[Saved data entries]
※ ※ ※

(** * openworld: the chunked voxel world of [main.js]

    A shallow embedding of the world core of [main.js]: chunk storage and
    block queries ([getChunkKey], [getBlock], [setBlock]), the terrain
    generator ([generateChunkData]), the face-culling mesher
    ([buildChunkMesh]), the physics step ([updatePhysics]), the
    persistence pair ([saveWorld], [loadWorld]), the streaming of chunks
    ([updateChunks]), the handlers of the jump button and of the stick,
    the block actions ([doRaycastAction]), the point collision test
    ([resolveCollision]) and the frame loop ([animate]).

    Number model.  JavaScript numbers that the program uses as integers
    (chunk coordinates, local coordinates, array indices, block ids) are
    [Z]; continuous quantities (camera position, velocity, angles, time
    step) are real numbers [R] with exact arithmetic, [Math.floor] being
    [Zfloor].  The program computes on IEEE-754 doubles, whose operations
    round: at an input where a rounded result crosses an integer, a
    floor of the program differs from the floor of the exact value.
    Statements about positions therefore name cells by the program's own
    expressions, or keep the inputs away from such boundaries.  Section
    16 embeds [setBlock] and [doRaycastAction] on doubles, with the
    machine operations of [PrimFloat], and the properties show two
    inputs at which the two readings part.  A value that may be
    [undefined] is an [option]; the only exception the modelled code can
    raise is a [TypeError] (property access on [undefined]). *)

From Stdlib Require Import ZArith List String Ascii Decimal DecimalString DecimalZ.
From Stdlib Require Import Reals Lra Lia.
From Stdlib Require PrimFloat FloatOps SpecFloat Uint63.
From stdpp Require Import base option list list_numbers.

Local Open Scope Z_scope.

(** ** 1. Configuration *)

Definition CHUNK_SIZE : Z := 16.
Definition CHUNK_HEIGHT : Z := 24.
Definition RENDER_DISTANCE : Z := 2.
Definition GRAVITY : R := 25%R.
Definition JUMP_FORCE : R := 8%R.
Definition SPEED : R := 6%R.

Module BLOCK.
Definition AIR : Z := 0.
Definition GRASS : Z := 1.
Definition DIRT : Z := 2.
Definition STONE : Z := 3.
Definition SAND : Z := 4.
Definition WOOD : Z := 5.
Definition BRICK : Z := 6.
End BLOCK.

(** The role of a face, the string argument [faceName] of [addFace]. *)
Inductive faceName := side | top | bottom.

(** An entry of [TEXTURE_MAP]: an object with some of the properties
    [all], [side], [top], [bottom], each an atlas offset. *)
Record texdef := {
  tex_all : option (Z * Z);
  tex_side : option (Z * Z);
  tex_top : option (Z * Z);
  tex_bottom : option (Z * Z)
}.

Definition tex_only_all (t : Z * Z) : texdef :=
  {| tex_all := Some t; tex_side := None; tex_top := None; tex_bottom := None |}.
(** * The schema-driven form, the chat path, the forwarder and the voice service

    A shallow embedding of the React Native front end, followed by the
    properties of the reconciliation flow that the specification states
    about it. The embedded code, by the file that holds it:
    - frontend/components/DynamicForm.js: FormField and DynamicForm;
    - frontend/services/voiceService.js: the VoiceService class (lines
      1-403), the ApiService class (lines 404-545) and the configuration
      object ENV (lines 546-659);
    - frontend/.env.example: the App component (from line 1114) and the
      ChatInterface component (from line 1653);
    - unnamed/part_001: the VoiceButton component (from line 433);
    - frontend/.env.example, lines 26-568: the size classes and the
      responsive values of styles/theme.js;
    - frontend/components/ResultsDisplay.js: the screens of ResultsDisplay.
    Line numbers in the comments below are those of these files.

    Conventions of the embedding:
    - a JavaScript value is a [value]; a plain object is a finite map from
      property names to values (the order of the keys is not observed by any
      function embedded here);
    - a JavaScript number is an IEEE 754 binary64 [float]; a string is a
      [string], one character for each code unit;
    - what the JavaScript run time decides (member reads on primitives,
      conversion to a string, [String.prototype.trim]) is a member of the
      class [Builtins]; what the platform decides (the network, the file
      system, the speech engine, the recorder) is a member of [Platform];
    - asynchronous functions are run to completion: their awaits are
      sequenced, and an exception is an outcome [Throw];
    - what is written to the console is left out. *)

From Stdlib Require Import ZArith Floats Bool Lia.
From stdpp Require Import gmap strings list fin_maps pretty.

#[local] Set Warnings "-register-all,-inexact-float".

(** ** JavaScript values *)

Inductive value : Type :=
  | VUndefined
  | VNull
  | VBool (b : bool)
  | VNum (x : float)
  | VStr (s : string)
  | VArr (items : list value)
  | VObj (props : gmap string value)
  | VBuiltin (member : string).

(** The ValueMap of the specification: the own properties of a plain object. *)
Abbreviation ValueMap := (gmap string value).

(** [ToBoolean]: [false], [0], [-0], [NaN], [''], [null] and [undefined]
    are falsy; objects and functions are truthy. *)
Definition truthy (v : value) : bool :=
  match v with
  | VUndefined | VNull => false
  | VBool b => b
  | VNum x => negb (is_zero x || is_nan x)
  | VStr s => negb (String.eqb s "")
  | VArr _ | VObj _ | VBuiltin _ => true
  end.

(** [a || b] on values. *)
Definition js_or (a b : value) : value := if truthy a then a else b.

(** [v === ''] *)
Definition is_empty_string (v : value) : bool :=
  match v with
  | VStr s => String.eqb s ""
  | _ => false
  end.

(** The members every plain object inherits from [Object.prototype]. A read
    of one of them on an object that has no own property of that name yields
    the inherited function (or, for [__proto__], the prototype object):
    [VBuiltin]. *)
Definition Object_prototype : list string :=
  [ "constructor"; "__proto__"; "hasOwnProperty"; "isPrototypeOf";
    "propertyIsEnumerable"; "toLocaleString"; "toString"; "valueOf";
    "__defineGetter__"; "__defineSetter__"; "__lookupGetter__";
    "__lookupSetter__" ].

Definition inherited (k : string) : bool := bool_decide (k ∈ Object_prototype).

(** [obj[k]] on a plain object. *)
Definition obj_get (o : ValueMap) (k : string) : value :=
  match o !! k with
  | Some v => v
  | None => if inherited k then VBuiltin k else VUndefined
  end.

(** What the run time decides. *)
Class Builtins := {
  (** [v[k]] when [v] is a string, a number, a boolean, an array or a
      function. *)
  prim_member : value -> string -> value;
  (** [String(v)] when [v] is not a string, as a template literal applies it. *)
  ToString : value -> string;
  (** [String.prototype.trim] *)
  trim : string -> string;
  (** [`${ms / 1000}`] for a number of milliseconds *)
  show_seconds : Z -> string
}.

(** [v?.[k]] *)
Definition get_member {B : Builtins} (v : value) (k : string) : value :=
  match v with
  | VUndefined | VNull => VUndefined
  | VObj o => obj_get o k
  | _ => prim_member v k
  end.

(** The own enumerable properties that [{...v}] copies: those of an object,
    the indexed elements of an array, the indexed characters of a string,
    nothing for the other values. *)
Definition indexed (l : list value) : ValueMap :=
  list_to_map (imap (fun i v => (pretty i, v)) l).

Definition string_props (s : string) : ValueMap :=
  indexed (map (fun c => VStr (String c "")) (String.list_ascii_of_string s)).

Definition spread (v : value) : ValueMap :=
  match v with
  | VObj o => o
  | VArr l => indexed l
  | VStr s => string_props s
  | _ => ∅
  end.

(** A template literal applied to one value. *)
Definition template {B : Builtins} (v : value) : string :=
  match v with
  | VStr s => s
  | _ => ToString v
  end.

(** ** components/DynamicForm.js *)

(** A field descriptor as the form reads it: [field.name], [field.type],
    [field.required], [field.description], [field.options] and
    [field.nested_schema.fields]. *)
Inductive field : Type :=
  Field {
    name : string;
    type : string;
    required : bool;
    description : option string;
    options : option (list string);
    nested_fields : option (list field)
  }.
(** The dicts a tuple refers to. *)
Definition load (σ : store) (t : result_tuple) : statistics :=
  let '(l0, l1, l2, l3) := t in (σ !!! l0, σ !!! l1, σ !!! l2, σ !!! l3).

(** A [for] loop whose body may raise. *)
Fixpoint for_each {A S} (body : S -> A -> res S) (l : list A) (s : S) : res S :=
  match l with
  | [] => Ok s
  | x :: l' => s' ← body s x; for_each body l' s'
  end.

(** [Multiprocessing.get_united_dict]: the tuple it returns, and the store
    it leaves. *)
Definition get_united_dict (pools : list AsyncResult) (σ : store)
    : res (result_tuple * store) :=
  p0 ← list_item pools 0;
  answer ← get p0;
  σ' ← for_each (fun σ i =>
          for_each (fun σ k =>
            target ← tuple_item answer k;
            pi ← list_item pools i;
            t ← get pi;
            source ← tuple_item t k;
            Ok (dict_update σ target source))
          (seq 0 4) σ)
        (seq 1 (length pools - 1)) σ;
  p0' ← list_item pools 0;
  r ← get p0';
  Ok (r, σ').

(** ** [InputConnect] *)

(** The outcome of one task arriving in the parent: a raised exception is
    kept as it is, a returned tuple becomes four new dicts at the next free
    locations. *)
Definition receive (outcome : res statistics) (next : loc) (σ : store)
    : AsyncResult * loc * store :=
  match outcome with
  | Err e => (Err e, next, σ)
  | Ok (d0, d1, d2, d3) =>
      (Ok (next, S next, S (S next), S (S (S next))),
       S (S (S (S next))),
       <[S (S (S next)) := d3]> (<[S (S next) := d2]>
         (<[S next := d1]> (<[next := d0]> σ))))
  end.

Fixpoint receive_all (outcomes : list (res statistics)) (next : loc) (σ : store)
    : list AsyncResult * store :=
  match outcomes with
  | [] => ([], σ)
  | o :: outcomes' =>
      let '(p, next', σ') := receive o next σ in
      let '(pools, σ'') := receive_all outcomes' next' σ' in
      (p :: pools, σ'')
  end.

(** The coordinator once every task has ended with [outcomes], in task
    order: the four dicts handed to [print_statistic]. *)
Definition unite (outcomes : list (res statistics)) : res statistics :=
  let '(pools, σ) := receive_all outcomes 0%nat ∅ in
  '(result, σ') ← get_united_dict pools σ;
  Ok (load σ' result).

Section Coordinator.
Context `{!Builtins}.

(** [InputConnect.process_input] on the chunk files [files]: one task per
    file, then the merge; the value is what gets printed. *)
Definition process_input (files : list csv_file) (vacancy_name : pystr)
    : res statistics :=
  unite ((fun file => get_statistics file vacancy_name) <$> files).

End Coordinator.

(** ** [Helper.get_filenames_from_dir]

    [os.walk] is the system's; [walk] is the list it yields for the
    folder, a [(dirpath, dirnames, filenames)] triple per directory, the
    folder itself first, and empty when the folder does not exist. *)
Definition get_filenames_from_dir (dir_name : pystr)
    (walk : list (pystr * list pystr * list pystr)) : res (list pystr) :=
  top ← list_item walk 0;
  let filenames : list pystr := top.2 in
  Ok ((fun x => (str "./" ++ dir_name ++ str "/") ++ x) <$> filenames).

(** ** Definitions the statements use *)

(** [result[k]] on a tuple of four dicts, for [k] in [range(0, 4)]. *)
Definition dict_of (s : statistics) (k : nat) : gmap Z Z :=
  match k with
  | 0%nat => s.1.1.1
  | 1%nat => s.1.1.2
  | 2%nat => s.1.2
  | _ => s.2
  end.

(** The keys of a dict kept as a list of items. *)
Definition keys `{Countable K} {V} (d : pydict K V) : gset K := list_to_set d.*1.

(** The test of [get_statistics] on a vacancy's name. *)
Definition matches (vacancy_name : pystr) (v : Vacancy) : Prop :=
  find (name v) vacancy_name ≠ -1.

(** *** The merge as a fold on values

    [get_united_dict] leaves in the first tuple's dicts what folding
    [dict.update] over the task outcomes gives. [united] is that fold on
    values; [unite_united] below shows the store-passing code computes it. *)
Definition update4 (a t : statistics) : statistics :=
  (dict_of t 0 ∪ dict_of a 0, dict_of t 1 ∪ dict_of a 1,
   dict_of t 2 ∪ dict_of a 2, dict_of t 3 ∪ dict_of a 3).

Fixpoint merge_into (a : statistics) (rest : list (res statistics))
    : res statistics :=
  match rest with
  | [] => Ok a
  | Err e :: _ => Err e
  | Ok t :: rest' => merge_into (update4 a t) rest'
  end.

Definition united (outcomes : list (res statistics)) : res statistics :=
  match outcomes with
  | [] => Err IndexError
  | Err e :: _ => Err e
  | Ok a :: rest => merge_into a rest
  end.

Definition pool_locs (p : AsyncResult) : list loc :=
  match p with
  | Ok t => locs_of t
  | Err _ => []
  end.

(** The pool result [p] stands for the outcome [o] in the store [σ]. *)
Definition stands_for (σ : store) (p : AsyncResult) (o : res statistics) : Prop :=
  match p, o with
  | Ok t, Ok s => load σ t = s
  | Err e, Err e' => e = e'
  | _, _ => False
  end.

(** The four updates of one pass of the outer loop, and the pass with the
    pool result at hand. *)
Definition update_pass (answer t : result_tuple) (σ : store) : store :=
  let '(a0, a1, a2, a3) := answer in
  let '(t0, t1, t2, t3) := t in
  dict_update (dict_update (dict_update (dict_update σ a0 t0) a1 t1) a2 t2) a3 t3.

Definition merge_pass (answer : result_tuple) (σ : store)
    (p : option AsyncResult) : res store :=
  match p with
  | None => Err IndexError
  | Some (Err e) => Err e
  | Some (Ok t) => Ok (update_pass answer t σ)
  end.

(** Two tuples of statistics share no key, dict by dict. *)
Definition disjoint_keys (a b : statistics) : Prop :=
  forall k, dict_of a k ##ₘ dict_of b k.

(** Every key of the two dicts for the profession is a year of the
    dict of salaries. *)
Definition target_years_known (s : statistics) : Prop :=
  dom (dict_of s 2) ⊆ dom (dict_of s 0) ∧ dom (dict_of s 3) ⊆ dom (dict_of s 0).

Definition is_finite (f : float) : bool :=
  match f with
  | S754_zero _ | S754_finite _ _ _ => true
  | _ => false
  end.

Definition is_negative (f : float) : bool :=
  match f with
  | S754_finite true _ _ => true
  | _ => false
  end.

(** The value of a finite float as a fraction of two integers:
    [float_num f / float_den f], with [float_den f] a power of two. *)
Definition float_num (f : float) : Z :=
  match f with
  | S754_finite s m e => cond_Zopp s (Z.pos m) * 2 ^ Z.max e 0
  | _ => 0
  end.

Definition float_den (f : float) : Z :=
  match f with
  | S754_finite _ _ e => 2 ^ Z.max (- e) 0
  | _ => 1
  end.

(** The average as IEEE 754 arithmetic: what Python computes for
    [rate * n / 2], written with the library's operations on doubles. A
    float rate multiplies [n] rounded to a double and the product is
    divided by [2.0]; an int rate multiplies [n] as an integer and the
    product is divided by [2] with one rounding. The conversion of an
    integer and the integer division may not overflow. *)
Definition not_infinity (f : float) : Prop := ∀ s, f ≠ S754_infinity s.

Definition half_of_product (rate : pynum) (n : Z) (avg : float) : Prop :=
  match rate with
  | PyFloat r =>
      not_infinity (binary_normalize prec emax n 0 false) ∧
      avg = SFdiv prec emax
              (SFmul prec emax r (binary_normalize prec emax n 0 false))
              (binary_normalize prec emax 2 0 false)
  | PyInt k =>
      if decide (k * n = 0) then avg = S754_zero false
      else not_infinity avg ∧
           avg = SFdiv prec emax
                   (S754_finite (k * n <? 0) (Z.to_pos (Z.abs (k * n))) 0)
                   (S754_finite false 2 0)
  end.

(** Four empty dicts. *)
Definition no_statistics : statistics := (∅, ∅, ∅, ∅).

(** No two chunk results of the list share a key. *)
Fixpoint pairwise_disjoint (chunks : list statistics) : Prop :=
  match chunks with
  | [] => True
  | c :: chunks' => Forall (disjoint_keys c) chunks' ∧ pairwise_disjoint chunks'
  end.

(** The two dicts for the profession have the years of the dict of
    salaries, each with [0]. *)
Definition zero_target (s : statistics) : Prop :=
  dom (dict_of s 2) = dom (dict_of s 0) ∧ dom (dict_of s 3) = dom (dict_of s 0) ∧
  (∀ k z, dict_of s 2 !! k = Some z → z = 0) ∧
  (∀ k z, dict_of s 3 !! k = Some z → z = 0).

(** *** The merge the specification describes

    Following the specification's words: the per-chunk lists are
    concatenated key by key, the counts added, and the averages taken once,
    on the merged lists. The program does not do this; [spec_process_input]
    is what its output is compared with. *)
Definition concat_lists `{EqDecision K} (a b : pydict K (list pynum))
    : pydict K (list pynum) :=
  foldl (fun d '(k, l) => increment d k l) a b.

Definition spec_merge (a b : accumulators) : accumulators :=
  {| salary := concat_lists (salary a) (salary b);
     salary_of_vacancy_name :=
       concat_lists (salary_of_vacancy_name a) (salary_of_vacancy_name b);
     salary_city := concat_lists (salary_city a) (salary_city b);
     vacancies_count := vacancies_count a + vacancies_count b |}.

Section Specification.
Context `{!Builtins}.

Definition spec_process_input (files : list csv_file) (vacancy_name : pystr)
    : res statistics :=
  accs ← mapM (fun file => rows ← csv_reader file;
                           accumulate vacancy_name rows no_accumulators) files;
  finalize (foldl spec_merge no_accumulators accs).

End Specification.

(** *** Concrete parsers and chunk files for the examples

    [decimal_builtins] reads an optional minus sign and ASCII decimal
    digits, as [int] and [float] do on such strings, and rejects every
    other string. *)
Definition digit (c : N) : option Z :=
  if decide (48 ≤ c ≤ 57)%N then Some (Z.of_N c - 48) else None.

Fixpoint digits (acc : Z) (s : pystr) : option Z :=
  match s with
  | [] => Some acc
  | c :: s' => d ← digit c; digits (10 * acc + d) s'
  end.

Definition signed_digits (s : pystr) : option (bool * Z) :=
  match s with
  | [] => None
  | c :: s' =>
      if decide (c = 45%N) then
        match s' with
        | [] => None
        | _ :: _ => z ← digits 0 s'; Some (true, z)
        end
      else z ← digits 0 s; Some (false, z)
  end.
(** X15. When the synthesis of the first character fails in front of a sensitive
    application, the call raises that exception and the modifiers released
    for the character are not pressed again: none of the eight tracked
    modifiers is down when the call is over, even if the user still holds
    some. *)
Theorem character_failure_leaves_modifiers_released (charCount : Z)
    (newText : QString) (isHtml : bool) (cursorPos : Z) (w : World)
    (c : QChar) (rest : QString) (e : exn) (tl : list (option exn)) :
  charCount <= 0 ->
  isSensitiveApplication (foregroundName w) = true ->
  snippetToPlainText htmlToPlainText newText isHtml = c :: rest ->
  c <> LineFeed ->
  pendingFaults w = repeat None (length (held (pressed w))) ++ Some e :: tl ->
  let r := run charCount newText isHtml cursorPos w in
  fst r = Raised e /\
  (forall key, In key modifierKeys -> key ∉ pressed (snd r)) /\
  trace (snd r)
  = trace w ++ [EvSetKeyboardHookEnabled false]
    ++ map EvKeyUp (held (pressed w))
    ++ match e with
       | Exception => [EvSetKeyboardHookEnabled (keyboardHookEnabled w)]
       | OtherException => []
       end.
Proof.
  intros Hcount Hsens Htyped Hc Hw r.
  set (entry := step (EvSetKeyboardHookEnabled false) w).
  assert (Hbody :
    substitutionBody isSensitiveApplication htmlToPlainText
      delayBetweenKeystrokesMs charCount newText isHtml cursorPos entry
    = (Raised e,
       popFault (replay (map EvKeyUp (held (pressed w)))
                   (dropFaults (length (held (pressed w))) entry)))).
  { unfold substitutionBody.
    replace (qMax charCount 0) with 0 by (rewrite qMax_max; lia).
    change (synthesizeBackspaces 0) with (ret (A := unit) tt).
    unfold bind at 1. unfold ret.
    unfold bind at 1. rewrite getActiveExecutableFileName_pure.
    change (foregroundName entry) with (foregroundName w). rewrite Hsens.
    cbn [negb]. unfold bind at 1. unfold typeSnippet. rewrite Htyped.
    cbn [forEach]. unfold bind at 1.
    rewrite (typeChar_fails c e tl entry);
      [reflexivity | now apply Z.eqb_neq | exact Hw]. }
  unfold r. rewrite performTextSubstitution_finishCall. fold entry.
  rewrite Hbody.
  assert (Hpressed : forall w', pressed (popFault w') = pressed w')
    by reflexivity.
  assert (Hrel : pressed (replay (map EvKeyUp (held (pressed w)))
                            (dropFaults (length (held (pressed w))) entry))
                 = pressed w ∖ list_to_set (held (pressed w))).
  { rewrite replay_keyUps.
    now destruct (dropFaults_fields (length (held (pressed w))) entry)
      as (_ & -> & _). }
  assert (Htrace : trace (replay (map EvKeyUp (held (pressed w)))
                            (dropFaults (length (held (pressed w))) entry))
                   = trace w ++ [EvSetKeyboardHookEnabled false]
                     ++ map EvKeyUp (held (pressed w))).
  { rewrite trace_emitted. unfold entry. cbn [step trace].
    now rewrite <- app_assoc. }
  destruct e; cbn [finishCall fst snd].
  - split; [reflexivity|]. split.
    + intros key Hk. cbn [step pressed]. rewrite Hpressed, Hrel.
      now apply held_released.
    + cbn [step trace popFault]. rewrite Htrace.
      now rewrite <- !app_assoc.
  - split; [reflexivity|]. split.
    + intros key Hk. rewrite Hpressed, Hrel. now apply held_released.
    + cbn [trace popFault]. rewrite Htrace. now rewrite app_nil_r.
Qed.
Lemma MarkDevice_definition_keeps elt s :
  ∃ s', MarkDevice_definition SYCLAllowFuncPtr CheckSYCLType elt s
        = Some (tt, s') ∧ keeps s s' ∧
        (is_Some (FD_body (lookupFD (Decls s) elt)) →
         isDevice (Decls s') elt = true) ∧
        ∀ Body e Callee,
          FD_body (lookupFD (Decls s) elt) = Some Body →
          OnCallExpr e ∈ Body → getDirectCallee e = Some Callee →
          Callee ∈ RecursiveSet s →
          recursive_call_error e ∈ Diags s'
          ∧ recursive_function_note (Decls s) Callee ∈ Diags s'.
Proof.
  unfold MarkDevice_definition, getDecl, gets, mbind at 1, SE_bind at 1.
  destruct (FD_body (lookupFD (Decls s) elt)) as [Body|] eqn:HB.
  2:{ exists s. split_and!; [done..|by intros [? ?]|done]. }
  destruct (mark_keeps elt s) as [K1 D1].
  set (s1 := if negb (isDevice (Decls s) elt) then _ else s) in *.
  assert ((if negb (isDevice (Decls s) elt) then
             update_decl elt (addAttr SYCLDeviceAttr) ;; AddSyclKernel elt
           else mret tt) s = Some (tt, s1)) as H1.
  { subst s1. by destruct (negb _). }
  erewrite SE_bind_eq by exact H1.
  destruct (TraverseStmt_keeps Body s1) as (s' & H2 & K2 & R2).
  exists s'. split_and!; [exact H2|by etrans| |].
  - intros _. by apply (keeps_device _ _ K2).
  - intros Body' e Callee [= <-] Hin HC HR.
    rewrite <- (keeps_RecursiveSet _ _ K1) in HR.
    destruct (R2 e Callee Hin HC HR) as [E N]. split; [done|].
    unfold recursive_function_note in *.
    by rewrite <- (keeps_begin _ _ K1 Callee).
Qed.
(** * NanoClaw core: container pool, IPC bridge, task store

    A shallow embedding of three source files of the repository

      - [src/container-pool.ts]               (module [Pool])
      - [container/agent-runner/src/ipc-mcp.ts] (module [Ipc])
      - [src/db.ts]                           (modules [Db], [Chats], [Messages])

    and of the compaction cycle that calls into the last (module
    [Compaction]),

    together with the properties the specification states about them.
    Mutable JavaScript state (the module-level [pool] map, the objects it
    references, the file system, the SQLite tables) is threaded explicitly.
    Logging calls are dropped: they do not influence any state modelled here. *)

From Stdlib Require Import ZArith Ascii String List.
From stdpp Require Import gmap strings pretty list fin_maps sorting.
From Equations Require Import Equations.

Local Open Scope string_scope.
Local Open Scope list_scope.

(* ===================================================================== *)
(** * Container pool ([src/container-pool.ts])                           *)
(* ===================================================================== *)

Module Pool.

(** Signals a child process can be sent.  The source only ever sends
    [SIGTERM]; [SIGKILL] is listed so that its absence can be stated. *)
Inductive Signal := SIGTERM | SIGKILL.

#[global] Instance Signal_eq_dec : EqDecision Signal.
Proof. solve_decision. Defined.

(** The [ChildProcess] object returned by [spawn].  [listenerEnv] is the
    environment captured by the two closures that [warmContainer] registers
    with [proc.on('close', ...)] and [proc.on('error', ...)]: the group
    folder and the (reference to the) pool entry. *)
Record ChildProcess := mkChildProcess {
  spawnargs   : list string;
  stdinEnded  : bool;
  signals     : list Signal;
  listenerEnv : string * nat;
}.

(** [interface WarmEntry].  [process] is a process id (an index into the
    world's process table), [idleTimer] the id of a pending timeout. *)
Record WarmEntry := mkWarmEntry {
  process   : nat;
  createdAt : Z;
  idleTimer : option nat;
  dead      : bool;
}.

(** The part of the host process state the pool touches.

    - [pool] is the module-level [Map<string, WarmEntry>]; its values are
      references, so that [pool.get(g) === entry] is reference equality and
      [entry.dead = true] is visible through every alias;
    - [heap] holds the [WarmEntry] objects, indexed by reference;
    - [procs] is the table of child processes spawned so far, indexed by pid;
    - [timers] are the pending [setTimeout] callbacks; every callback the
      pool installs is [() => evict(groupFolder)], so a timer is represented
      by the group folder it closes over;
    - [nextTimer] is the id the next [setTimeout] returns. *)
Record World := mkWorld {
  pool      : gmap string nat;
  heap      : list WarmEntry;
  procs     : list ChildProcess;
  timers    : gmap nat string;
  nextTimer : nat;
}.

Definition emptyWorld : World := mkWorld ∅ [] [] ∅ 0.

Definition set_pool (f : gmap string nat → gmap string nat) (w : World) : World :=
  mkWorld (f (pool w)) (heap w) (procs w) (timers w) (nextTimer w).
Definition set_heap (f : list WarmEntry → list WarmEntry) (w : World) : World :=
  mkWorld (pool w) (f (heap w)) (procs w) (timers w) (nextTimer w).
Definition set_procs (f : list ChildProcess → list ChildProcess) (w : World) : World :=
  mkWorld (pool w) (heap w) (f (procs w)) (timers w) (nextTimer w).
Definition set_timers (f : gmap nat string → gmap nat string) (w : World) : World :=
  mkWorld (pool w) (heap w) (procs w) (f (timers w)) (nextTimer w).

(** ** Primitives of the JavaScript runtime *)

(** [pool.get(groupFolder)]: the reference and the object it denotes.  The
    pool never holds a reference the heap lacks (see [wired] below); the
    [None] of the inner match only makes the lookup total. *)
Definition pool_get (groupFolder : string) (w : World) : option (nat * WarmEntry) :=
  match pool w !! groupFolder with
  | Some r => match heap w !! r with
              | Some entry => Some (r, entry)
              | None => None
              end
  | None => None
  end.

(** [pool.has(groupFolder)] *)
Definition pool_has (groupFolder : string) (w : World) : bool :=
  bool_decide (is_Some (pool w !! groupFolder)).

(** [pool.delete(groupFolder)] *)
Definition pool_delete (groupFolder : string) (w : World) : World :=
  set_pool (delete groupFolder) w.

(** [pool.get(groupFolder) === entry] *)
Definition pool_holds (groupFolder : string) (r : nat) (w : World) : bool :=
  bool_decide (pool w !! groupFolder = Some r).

※ ※ ※

## THE TASK
Wherever the word "code" appears in the records above, copy that line.

## RESPONSE
    [undefined] is an [option]; the only exception the modelled code can
    about it. The embedded code, by the file that holds it:
      [string], one character for each code unit;
    values; [unite_united] below shows the store-passing code computes it. *)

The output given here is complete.